## Exercise
In the entries below, find each line with the word "world" and pull it out.

= Beginning of Section =

Lemma login_steps rt (w : world) :
  login rt w
  = try_except_Exception
      (page_goto rt (url (self w)) ;;
       page_wait_for_load_state rt "networkidle" None ;;
       already <- _is_logged_in rt ;;
       if already then
         logger INFO "Already logged in" ;;
         ret true
       else if truthy (username (self w)) && truthy (password (self w)) then
         logger INFO "Attempting to log in..." ;;
         username_filled <- for_first (fill_username rt (self w))
                              username_selectors ;;
         if negb (found username_filled) then
           logger WARNING
             "Could not find username field. You may need to log in manually." ;;
           ret false
         else
           password_filled <- for_first (fill_password rt (self w))
                                password_selectors ;;
           if negb (found password_filled) then
             logger WARNING "Could not find password field." ;;
             ret false
           else
             login_clicked <- for_first (click_login rt)
                                login_button_selectors ;;
             (if negb (found login_clicked) then
                logger WARNING
                  "Could not find login button. Trying to press Enter..." ;;
                page_keyboard_press rt "Enter"
              else ret tt) ;;
             page_wait_for_load_state rt "networkidle" (Some 10000%Z) ;;
             logged <- _is_logged_in rt ;;
             if logged then
               logger INFO "Login successful" ;;
               ret true
             else
               logger WARNING "Login may have failed. Check credentials." ;;
               ret false
       else
         logger WARNING
           "No credentials provided. Please log in manually or set UIPATH_USERNAME and UIPATH_PASSWORD" ;;
         ret false)
      (fun e =>
         logger ERROR ("Error during login: " ++ e) ;;
         ret false)
      (emit (navigating w) w).
Proof. reflexivity. Qed.

Lemma arrives_steps rt (w : world) :
  arrives rt w ->
  page_goto rt (url (self w)) (emit (navigating w) w)
  = (Returns tt, emit (Called (Goto (url (self w)))) (emit (navigating w) w))
  /\ page_wait_for_load_state rt "networkidle" None
       (emit (Called (Goto (url (self w)))) (emit (navigating w) w))
     = (Returns tt, arrived w).
Proof.
  intros (Hp & Hg & Hw). split.
  - unfold page_goto, self_page, call_with, bind. cbn [self emit].
    destruct (page (self w)); [| contradiction]. unfold navigating.
    now rewrite Hg.
  - unfold page_wait_for_load_state, self_page, call_with, bind.
    cbn [self emit].
    destruct (page (self w)); [| contradiction]. unfold navigating.
    now rewrite Hw.
Qed.

(** X3: an error of the navigation does not leave [login]: it is logged,
    the result is [False], and nothing else is done on the page. *)
Theorem login_navigation_error rt (w : world) (msg : string) :
  page (self w) <> None ->
  run_unit rt (trace (emit (navigating w) w)) (Goto (url (self w)))
  = Raises (Exception msg) ->
  login rt w
  = (Returns false,
     emit (Log ERROR ("Error during login: " ++ msg))
       (emit (Called (Goto (url (self w)))) (emit (navigating w) w))).
Proof.
  intros Hp Hg. rewrite login_steps. unfold try_except_Exception.
  assert (E : page_goto rt (url (self w)) (emit (navigating w) w)
              = (Raises (Exception msg),
                 emit (Called (Goto (url (self w)))) (emit (navigating w) w))).
  { unfold page_goto, self_page, call_with, bind. cbn [self emit].
    destruct (page (self w)); [| contradiction]. now rewrite Hg. }
  now rewrite (bind_raises _ _ _ _ _ E).
Qed.

Lemma login_navigation_error_witness :
  login unreachable started
  = (Returns false,
     emit (Log ERROR "Error during login: net::ERR_NAME_NOT_RESOLVED")
       (emit (Called (Goto "https://platform.uipath.com"))
          (emit (navigating started) started))).
Proof.
  apply (login_navigation_error unreachable started
           "net::ERR_NAME_NOT_RESOLVED").
  - discriminate.
  - reflexivity.
Defined.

= End of Section =

## Written answer
Lemma login_steps rt (w : world) :
Lemma arrives_steps rt (w : world) :
Theorem login_navigation_error rt (w : world) (msg : string) :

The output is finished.